A clear engagement letter helps set the tone for a smooth transaction. One of its most important sections outlines broker fees, which define how a business broker or financial advisor is compensated for brokerage services. These terms shape expectations, ensuring both parties understand their roles and responsibilities.
In an M&A (Mergers and Acquisitions) engagement letter, the fee structure explains how and when the broker is compensated, and which services fall within that scope. Without these details, miscommunication can delay or disrupt a deal. Clear language about expenses, transaction fees, and compensation supports transparency and cooperation.
Well-structured fee arrangements help reduce confusion and promote fairness. Knowing how broker fees in an engagement letter are organized—when they’re paid, how they’re structured, and what clauses matter—helps business owners and brokers proceed with mutual understanding.
What Are Broker Fees in an Engagement Letter?
Broker fees describe how a broker is compensated for helping complete a transaction. These fees establish clear expectations in every engagement agreement, defining what work is covered and how payment is managed.
Plain English definition
In simple terms, broker fees are payments a business owner agrees to make to a broker for assisting with the sale or purchase of a business or property. The engagement letter outlines the fee arrangements, timelines, and any expenses covered on the client’s behalf. This document helps all parties understand how compensation is determined when the deal concludes.
Why they’re included in every agreement
Including a fee section in engagement letters gives both sides a written framework to reference. The agreement specifies each party’s obligations, defines the scope of services, and limits confusion about payment after the transaction closes. Without it, either side may misunderstand what is owed or when it becomes due.
How broker fees impact your final sale
Research by Nadel (2006) found that traditional commission-based fee structures in real estate transactions often remain tied to the sale price rather than the level of service provided, creating potential inefficiencies and inflated costs. Applying these findings to broader brokerage services suggests that a transparent fee structure, defined in advance, can help sellers and brokers better align expectations and negotiate fairer terms based on actual work performed rather than fixed percentage formulas.
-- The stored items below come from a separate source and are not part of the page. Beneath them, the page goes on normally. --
(** What a call adds to the two counters, by its outcome. *)
Definition counts_processed (out : outcome) : nat :=
  match out with
  | Return _ _ => 1
  | Panicked _ => 0
  end.

Definition counts_failed (out : outcome) : nat :=
  match out with
  | Return _ (Some _) => 1
  | _ => 0
  end.

(** The handler function [h] does on [msg] what the handler [f] of the
    application does, on the state of the application, counts it, and
    does not wait. *)
Definition runs_handler {U} (h : HandlerFunc U)
    (f : Message.t → U → outcome * U) (msg : Message.t) : Prop :=
  ∀ w, ∃ w',
    h msg w = ((f msg (user w)).1, w') ∧
    user w' = (f msg (user w)).2 ∧
    processed_total (effects w') =
      processed_total (effects w) + counts_processed (f msg (user w)).1 ∧
    failed_total (effects w') =
      failed_total (effects w) + counts_failed (f msg (user w)).1 ∧
    sleeps (effects w') = sleeps (effects w).

End Pipeline.

(** ** The events splitter (package [message], [NewRouter]) *)

Module Splitter.
Import Pipeline.

(** [message.Publisher], on the state [U] of the broker. *)
Class Publisher (U : Type) := {
  Publish : string → Message.t → U → result unit * U }.

(** Modelled from the spec: the marshaler of the event processor is set by
    [event.NewProcessorConfig], which is not among the sources.  The spec
    says the splitter extracts the event-type name from the metadata of the
    message: [NameFromMessage] is a function of the metadata. *)
Class CommandEventMarshaler := {
  NameFromMetadata : gmap string string → string }.

Definition NameFromMessage `{!CommandEventMarshaler} (msg : Message.t) : string :=
  NameFromMetadata (Message.Metadata msg).

(** The function registered as handler ["events_splitter"] on topic
    ["events"]. *)
Definition events_splitter {U} `{!Publisher U, !CommandEventMarshaler}
    (msg : Message.t) (s : U) : result unit * U :=
  let eventName := NameFromMessage msg in
  if bool_decide (eventName = "")
  then (Err (ErrMsg "cannot get event name from message"), s)
  else Publish ("events." +:+ eventName) msg s.

(** [router.AddConsumerHandler]: the function returns an error only; the
    handler function made of it returns no message. *)
Definition AddConsumerHandler {U} (handlerFunc : Message.t → U → result unit * U)
    : HandlerFunc U :=
  lift_handler
    (λ msg s,
       match handlerFunc msg s with
       | (Ok _, s) => (Return [] None, s)
       | (Err err, s) => (Return [] (Some err), s)
       | (Panic v, s) => (Panicked v, s)
       end).

(** A broker that records what is published, and the marshaler that reads
    the metadata key [name]: instances on which the splitter can be run. *)
#[global] Instance recording_publisher : Publisher (list (string * Message.t)) := {|
  Publish := λ topic msg s, (Ok tt, s ++ [(topic, msg)]) |}.

#[global] Instance name_marshaler : CommandEventMarshaler := {|
  NameFromMetadata := λ md, default "" (md !! "name") |}.

(** [DataLake], on the state [U] of the store, and the decoding of the
    header of an event by the marshaler ([Marshaler.Unmarshal] into a
    struct with the one field [Header]). *)
Class DataLake (U : Type) := {
  StoreEvent :
    string → Entities.MessageHeader.t → string → string → U → result unit * U }.

Class HeaderUnmarshaler := {
  Unmarshal_Header : Message.t → error + Entities.MessageHeader.t }.

(** The function registered as handler ["store_to_data_lake"] on topic
    ["events"]. *)
Definition store_to_data_lake {U}
    `{!DataLake U, !CommandEventMarshaler, !HeaderUnmarshaler}
    (msg : Message.t) (s : U) : result unit * U :=
  let eventName := NameFromMessage msg in
  if bool_decide (eventName = "")
  then (Err (ErrMsg "cannot get event name from message"), s)
  else
    match Unmarshal_Header msg with
    | inl err => (Err (ErrWrap "cannot unmarshal event" err), s)
    | inr header =>
        StoreEvent (Entities.MessageHeader.ID header) header eventName
          (Message.Payload msg) s
    end.

End Splitter.

(** ** [Service.Run] (package [service]) *)

Module ServiceRun.

(** The four goroutines of the errgroup, each with its program points, the
    channel returned by [Router.Running] (the router closes it once it
    runs; nothing is ever sent on it) and the context of the group.  The
    machine starts after [InitializeDatabaseSchema] has succeeded and the
    four goroutines are spawned; when it fails, [Run] returns before any
    of them exists. *)

(** [return s.msgsRouter.Run(ctx)] *)
Inductive router_pc : Type :=
| RouterSpawned | RouterStarting | RouterRunning | RouterReturned.

(** [<-s.msgsRouter.Running(); err := s.echoRouter.Start(":8080"); ...] *)
Inductive http_pc : Type :=
| HttpWaitsRunning | HttpReceived | HttpServing | HttpReturned.

(** [<-ctx.Done(); return x.Shutdown(...)] *)
Inductive shutdown_pc : Type :=
| WaitsDone | ShuttingDown | ShutdownReturned.

Record state := {
  router : router_pc;
  http : http_pc;
  echo_shutdown : shutdown_pc;
  trace_shutdown : shutdown_pc;
  running_closed : bool;
  ctx_done : bool }.

Inductive event : Type :=
| RouterRun
| RouterSignalsRunning
| RouterReturns (failed : bool)
| HttpReceivesRunning
| HttpStart
| HttpReturns (failed : bool)
| ContextCancelled
| EchoShutdown
| EchoShutdownReturns
| TraceShutdown
| TraceShutdownReturns.

#[global] Instance event_eq_dec : EqDecision event.
Proof. solve_decision. Defined.

Definition init : state :=
  {| router := RouterSpawned; http := HttpWaitsRunning;
     echo_shutdown := WaitsDone; trace_shutdown := WaitsDone;
     running_closed := false; ctx_done := false |}.

Definition set_router (pc : router_pc) (closed done : bool) (s : state) : state :=
  {| router := pc; http := http s; echo_shutdown := echo_shutdown s;
     trace_shutdown := trace_shutdown s; running_closed := closed;
     ctx_done := done |}.

Definition set_http (pc : http_pc) (done : bool) (s : state) : state :=
  {| router := router s; http := pc; echo_shutdown := echo_shutdown s;
     trace_shutdown := trace_shutdown s; running_closed := running_closed s;
     ctx_done := done |}.

Definition set_echo_shutdown (pc : shutdown_pc) (s : state) : state :=
  {| router := router s; http := http s; echo_shutdown := pc;
     trace_shutdown := trace_shutdown s; running_closed := running_closed s;
     ctx_done := ctx_done s |}.

Definition set_trace_shutdown (pc : shutdown_pc) (s : state) : state :=
  {| router := router s; http := http s; echo_shutdown := echo_shutdown s;
     trace_shutdown := pc; running_closed := running_closed s;
     ctx_done := ctx_done s |}.

(** One step of one goroutine, [None] when the goroutine is not at that
    point or is blocked there.  A goroutine that returns an error cancels
    the context of the group; the context is also cancelled from outside
    (the interrupt signal).  A receive on [Running()] or on [ctx.Done()]
    goes on only once the channel is closed. *)
Definition step (s : state) (ev : event) : option state :=
  match ev with
  | RouterRun =>
      match router s with
      | RouterSpawned => Some (set_router RouterStarting (running_closed s) (ctx_done s) s)
      | _ => None
      end
  | RouterSignalsRunning =>
      match router s with
      | RouterStarting => Some (set_router RouterRunning true (ctx_done s) s)
      | _ => None
      end
  | RouterReturns failed =>
      match router s with
      | RouterStarting | RouterRunning =>
          Some (set_router RouterReturned (running_closed s) (failed || ctx_done s) s)
      | _ => None
      end
  | HttpReceivesRunning =>
      match http s with
      | HttpWaitsRunning =>
          if running_closed s then Some (set_http HttpReceived (ctx_done s) s) else None
      | _ => None
      end
  | HttpStart =>
      match http s with
      | HttpReceived => Some (set_http HttpServing (ctx_done s) s)
      | _ => None
      end
  | HttpReturns failed =>
      match http s with
      | HttpServing => Some (set_http HttpReturned (failed || ctx_done s) s)
      | _ => None
      end
  | ContextCancelled => Some (set_http (http s) true s)
  | EchoShutdown =>
      match echo_shutdown s with
      | WaitsDone => if ctx_done s then Some (set_echo_shutdown ShuttingDown s) else None
      | _ => None
      end
  | EchoShutdownReturns =>
      match echo_shutdown s with
      | ShuttingDown => Some (set_echo_shutdown ShutdownReturned s)
      | _ => None
      end
  | TraceShutdown =>
      match trace_shutdown s with
      | WaitsDone => if ctx_done s then Some (set_trace_shutdown ShuttingDown s) else None
      | _ => None
      end
  | TraceShutdownReturns =>
      match trace_shutdown s with
      | ShuttingDown => Some (set_trace_shutdown ShutdownReturned s)
      | _ => None
      end
  end.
Common Types of Broker Fee Structures
The engagement letter should explain which fee structure applies so each company or property owner knows how much will be paid and under what conditions.
Commission-based fees (percentage of sale price)
Many business brokers and investment bankers use a commission-based model. They earn a percentage of the sale price once the transaction closes. This structure ties payment to the outcome of the deal, aligning the broker’s and seller’s goals.
Flat fees for specific services
Some brokers charge a flat amount for defined services, such as preparing valuations, creating marketing materials, or screening buyers. This approach provides predictable costs but may not reflect the complexity of certain transactions. The agreement should state which tasks are covered by the flat fee.
Hybrid models combining both
A hybrid model combines a smaller upfront flat fee with a commission at closing. This structure helps offset early marketing or administrative expenses while maintaining performance-based compensation. Many engagement agreements use this blend to balance risk and reward.
When and How Broker Fees Are Paid
The engagement agreement should state exactly when broker fees become due and which events trigger payment. Clear timing and triggers protect both parties and keep the process predictable.
Typical payment timing (e.g., at closing)
In most deals, fees are paid at closing when funds are released and the transaction is finalized. Some engagement letters also allow limited milestone payments, such as at a signed letter of intent or after due diligence. This mirrors contingency-style arrangements where compensation is tied to a successful outcome, rather than time spent, which research has documented in adjacent fee contexts (Kritzer, 2002).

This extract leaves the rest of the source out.